**PROBLEM DETAILS**
Would you return, word for word, the lines of the data below from the line with "rec) (budget s)" through the line with "Lemma sum_sizes_perm m", and no others?
··· TASK DATA ···
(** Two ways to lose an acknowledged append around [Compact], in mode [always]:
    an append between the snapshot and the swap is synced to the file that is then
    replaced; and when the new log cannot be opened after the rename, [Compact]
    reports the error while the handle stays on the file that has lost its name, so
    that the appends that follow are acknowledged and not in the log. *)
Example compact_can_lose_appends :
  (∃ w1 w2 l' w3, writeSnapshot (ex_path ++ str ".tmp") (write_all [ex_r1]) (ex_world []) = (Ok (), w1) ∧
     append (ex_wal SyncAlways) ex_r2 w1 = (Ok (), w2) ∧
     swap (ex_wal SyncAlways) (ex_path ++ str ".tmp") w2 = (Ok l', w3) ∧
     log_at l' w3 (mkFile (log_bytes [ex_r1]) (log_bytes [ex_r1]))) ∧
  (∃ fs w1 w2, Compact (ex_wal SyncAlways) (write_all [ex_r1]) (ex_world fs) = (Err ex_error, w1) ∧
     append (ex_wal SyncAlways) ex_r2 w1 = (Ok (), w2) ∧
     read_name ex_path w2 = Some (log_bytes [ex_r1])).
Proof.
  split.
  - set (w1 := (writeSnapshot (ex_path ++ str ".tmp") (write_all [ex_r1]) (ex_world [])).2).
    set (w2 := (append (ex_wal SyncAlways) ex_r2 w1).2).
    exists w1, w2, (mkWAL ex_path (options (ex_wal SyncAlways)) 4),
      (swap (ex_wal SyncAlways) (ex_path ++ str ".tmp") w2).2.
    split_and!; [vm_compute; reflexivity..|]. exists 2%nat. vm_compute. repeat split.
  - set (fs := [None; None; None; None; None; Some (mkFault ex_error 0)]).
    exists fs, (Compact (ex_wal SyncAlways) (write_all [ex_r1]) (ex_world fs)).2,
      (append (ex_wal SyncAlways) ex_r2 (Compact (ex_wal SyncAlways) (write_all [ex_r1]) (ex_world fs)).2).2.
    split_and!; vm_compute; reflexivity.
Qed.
···
··· TASK DATA ···
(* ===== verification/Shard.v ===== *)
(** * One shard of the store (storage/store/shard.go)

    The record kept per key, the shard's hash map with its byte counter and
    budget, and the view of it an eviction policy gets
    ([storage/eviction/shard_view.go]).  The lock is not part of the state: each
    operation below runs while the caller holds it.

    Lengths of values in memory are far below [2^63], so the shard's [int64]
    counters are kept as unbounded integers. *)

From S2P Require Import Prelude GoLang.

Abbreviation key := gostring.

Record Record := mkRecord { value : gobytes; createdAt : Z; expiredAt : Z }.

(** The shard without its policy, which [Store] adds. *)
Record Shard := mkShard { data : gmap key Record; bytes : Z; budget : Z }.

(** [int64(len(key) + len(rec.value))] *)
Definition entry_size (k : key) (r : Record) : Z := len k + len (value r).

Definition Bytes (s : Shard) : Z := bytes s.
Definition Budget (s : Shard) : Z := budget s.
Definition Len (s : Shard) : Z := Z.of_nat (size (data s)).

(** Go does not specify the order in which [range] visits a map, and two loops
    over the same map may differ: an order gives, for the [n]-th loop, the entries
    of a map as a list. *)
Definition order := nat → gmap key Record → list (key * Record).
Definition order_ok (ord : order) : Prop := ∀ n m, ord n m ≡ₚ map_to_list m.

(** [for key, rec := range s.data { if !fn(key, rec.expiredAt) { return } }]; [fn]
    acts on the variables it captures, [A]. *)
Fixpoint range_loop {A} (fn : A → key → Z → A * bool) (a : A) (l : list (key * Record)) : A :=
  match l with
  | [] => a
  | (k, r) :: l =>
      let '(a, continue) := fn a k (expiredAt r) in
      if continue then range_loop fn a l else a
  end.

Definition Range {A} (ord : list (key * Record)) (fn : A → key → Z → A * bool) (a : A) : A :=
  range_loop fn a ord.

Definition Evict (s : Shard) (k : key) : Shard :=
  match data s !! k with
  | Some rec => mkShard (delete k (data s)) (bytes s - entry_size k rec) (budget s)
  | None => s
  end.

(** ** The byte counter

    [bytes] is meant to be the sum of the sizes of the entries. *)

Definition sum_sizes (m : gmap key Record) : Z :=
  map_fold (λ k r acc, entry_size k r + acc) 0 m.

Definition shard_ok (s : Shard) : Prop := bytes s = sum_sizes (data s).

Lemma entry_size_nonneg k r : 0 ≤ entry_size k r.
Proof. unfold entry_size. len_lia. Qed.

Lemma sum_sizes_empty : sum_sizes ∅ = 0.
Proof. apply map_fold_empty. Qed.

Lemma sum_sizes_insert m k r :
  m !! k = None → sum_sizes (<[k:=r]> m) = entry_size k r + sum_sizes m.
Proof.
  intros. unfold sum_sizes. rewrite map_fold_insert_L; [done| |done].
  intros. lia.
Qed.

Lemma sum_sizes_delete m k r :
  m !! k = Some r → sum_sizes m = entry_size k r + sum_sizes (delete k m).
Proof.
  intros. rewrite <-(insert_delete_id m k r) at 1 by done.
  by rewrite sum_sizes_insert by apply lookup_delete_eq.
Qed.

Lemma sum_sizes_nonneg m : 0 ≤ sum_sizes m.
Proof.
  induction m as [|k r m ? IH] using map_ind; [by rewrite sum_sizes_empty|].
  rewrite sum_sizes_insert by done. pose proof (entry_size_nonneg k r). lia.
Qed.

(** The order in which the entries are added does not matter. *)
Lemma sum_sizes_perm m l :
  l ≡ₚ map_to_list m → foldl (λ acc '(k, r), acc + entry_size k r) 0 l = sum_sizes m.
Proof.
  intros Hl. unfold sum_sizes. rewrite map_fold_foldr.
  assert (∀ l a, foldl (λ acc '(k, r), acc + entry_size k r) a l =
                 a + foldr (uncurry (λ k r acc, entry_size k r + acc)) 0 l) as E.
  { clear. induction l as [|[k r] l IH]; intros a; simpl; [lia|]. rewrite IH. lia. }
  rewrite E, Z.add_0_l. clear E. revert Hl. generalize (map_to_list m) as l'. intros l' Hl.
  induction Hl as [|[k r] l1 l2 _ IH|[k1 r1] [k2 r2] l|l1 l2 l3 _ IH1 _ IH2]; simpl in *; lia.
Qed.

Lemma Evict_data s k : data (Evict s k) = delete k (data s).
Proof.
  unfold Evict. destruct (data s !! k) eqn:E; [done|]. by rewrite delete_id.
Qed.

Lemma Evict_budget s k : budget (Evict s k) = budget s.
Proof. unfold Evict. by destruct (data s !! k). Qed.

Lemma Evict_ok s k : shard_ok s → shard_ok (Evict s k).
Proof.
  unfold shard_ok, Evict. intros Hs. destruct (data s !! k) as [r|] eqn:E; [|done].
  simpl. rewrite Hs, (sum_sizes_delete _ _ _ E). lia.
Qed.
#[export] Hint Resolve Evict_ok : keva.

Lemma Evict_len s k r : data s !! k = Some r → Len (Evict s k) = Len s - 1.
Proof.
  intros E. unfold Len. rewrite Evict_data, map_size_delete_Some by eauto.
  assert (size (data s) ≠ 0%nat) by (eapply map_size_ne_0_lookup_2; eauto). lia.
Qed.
···
**OUTPUT OF THE TASK**
  | Some rec => mkShard (delete k (data s)) (bytes s - entry_size k rec) (budget s)
  | None => s
  end.

(** ** The byte counter

    [bytes] is meant to be the sum of the sizes of the entries. *)

Definition sum_sizes (m : gmap key Record) : Z :=
  map_fold (λ k r acc, entry_size k r + acc) 0 m.

Definition shard_ok (s : Shard) : Prop := bytes s = sum_sizes (data s).

Lemma entry_size_nonneg k r : 0 ≤ entry_size k r.
Proof. unfold entry_size. len_lia. Qed.

Lemma sum_sizes_empty : sum_sizes ∅ = 0.
Proof. apply map_fold_empty. Qed.

Lemma sum_sizes_insert m k r :
  m !! k = None → sum_sizes (<[k:=r]> m) = entry_size k r + sum_sizes m.
Proof.
  intros. unfold sum_sizes. rewrite map_fold_insert_L; [done| |done].
  intros. lia.
Qed.

Lemma sum_sizes_delete m k r :
  m !! k = Some r → sum_sizes m = entry_size k r + sum_sizes (delete k m).
Proof.
  intros. rewrite <-(insert_delete_id m k r) at 1 by done.
  by rewrite sum_sizes_insert by apply lookup_delete_eq.
Qed.

Lemma sum_sizes_nonneg m : 0 ≤ sum_sizes m.
Proof.
  induction m as [|k r m ? IH] using map_ind; [by rewrite sum_sizes_empty|].
  rewrite sum_sizes_insert by done. pose proof (entry_size_nonneg k r). lia.
Qed.

(** The order in which the entries are added does not matter. *)
Lemma sum_sizes_perm m l :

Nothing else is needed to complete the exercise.